It is written in the gospels that Jesus used to teach in the synagogue of the town and that the people were impressed by his teachings because he did not sound like a scribe, but like someone who spoke with authority, someone who really knew what he was explaining.
He did several miracles in Capernaum, the most known one is probably the story of the paralytic man that was lowered down on a mattress through a hole in the roof to reach Jesus inside the house, as it was too crowded outside to get the man in. You have to realize that the houses in those days did not have concrete roofs and ceilings. Most likely the roof was made of bunches of reeds and twigs so it was easy to make a hole to lower him down.
Jesus also healed the daughter of Jairus, who was the leader of the local synagogue. His daughter seemed to have passed away already but Jesus told her to get up, in Aramaic he said Tabitha or Talitha kumi. This is actually the name of the school where my children go.
When you visit Capernaum today, you pay an entrance fee of 5 shekel to enter the site that is administered by the Franciscan Custody of the Holy Land.
You will see the excavated houses of the villages on your left and right in front of you, just like in Chorazin they are dark basalt blocks. The houses do not stand as one piece anymore, you mainly see the outlines of the foundations.
One of these houses seems to have been venerated since very early time by the followers of Jesus. As the archaeologists reconstructed it, it seems that the room where Jesus used to stay, in the house of Peter’s mother in law, started to become visited after he had left this world. They found carvings of Jesus’ and Peter’s names. Jesus was mentioned as Lord and Christ, in the Greek language. People may have come together here as a sort of house church. And it seems that the room was not big enough to contain all the visitors so it was enlarged. In the 5th century an octagonal church was built around the house that was larger and could host more people. The octagon shape was very common in Byzantine time for shrines that commemorated a location in relation to Jesus’s life. The octagon was called a Martyrium in Latin or Martyrion in Greek and that means a witness, it was a witness to an important biblical event. We see this for example with the first churches of Nativity in Bethlehem and Holy Sepulcher Church in Jerusalem, they were also octagons.
And this site, the room where Jesus is said to have lived, with the remains of the Byzantine octagon church, are now protected by a new building that also has the octagon shape but is bigger so it covers the whole site, but unlike normal churches that are built over ancient sites, this new building hovers over the archaeological site as if it is a flying ship. It gives us the opportunity to look at the archaeological remains from the ground level but we can also climb the stairs up into the building, that is made of steel and glass, with a glass floor, that gives us the opportunity to look down, straight into the room of Jesus in Peter’s house.

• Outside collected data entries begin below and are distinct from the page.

(** * CaseComp admin tool: the bulk paste / validate / submit pipeline

    A shallow embedding of the TypeScript sources of [casecomp-admin]:

    - [lib/utils.ts]: [applyDefaults], [filterUndefined],
      [parseDelimitedText], [validateRow], [isValidUrl], [isValidNumber],
      [toNumber];
    - [components/PasteTable.tsx]: the [handleParse] of the paste box;
    - [lib/supabase.ts]: the foreign-key resolvers;
    - [app/competitions/bulk/page.tsx]: [HEADERS], [REQUIRED_FIELDS],
      [TYPE_VALIDATIONS], [handleParse], [submitRow], [handleSubmitValid];
    - [lib/gpt.ts] and [app/api/gpt-shorten/route.ts]: the [POST] handler.

    JavaScript objects used as records are finite maps from property names
    to values; a property can be present and hold [undefined], which is
    what [filterUndefined] is about.  Strings are sequences of code units;
    the model keeps the code units below 256. *)

From Stdlib Require Import Floats String Ascii NArith List Bool Lia.
From stdpp Require Import base option list gmap strings fin_maps.

Open Scope string_scope.

Set Warnings "-register-all".

(* ===================================================================== *)
(** ** JavaScript values and the string primitives the sources call       *)
(* ===================================================================== *)

Module JS.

And across from this modern building, that was opened in 1990, there is a 5th century synagogue. The synagogue was completely in ruins, after all the different earthquakes. After they excavated the site and they found many pieces that they could puzzle back together they have partially rebuilt the synagogue, which gives us a good idea of what it looked like. This synagogue is made of white limestone, that was imported from the southern part of Palestine, because as I said, in this area we only find the black basalt stone.
This is NOT the synagogue in which Jesus preached, this is a later synagogue. BUT it IS possible that the previous synagogue was here on the same location. It is clear that underneath the foundation of this white synagogue there is a layer of basalt that seems to be the foundation for a bigger, public building, so of course to pilgrims it is sold as the most possible location for the synagogue where Jesus preached.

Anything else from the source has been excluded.